Onto the real heart of the post though. Observe our progress:
Cool right? So how do we do it? I present the picture below.
(Nevermind my expression, I may not have been all there…) As per the last post, when we got the 3D coordinates of joints out of the Kinect program, we immediately got to work on this. The basic idea is that given points, you can extend vectors between them. Then the angles between vectors A and B satisfy cos(theta) = (A dot B)/(|A||B|). It remains then to find reference vectors for our angles, which is what the picture shows above. Now, the elbow is eeeeaaasssyy, since it only bends one way. But your shoulder is more complicated. Our system is situated so that one degree of freedom of movement allows your outreached arm to sweep in front of you, and the other degree of freedom sweeps vertically normal to your outstretched arm. Neither directly provides a clear reference directions.

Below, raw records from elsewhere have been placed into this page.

Lemma recover_Ok s bs :
  quiet [] (l_bio s) -> geometry s -> length (l_block s) = Z.to_nat LOGSIZE ->
  disk_header (disk (l_bio s)) bs ->
  exists b' bl hd, recover_from_log s = Ok tt (set_bio b' (set_lh 0 bl s)) /\
    quiet [] b' /\ length bl = Z.to_nat LOGSIZE /\
    wrote_all (l_bio s) b' (home_writes (disk (l_bio s)) 0 bs ++ [((1, LOGSTART), hd)]) /\
    wf_block hd /\ lists hd [].
Proof.
  intros Hq Hg Hlen Hd.
  destruct (read_head_Ok s bs Hq Hg Hlen Hd) as (b1 & bl & R1 & Q1 & A1 & Hl & Ht).
  set (s1 := set_bio b1 (set_lh (Z.of_nat (length bs)) bl s)) in *.
  assert (Htr : trans s1 = bs) by (unfold trans, s1; cbn; by rewrite Nat2Z.id).
  destruct Hd as (_ & Hbs & Hr).
  assert (Hh : header_ok s1) by (split_and!; [unfold s1; cbn; klia|unfold s1; cbn; klia|done|by rewrite Htr]).
  destruct (install_loop bs [] s1 0) as (b2 & R2 & Q2 & A2 & F2); try done; [|cbn; left; lia|].
  { intros x _. by apply quiet_nil_dirty. }
  set (s2 := set_bio b2 (set_lh 0 bl s)).
  destruct (write_head_Ok [] s2) as (b3 & hd & R3 & W3 & Hw & Hls); try done.
  { intros x _. by apply quiet_nil_dirty. }
  destruct (quiet_wrote_all [] b2 b3 LOGSTART hd Q2 W3) as [A3 Q3].
  exists b3, bl, hd. split_and!; try done.
  - unfold recover_from_log. rewrite (bind_Ok _ _ _ _ _ R1). rewrite Z.sub_0_r in R2.
    assert (R2' : install_trans s1 = Ok tt (set_bio b2 s1)) by (unfold install_trans; by mstep).
    rewrite (bind_Ok _ _ _ _ _ R2'). mstep. exact R3.
  - eapply wrote_all_app; [|done]. rewrite <- (app_nil_l (home_writes _ _ _)).
    eapply wrote_all_app; [done|]. destruct A1 as [D1 _]. cbn in D1.
    by rewrite <- D1.
Qed.

(** A disk with the superblock mkfs writes. *)
Definition valid_image (d : gmap sector (list Z)) : Prop :=
  (forall c, wf_block (disk_get d c)) /\
  sb_size (dec_superblock (take 16 (disk_get d (1, 1)))) = FSSIZE /\
  sb_nlog (dec_superblock (take 16 (disk_get d (1, 1)))) = LOGSIZE.

(** The kernel's memory at power on, over the disk [d]. *)
Definition power_on (d : gmap sector (list Z)) : logst :=
  LogSt (boot d) 0 0 0 false 0 0 (replicate (Z.to_nat LOGSIZE) 0).

(** The part of the boot sequence (main.c, proc.c [forkret]) that concerns the
    disk. *)
Definition startup : M logst unit := in_bio binit ;;; initlog.

(** The state between system calls' steps: the cache is coherent, the pinned
    blocks are those of the transaction, and the log on disk is empty. *)
Record log_inv (s : logst) : Prop := {
  li_bio : bio_inv (l_bio s);
  li_geometry : geometry s;
  li_header : header_ok s;
  li_nodup : NoDup (trans s);
  li_dirty : forall x, dirty (l_bio s) x = bool_decide (x ∈ trans s);
  li_empty : lists (disk_get (disk (l_bio s)) (1, LOGSTART)) [];
  li_outstanding : 0 <= l_outstanding s;
  li_committing : l_committing s = false;
  li_held : forall i b, held (l_bio s) !! i = Some b -> 0 <= b < LOGSTART
}.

Currently, one angle is provided by placing a vector through my head (figuratively), and the other along my upper arm. The other angle is provided by placing a vector traversing my shoulderblades, and the other also through my upper arm, BUT THEN PROJECTED onto the horizontal plane containing my shoulders. It’s not a terribly elegant solution, since the projection becomes smaller the lower the arm generally becomes. I’m considering teaching myself a kinematics crash course to see if anything can help us on our project.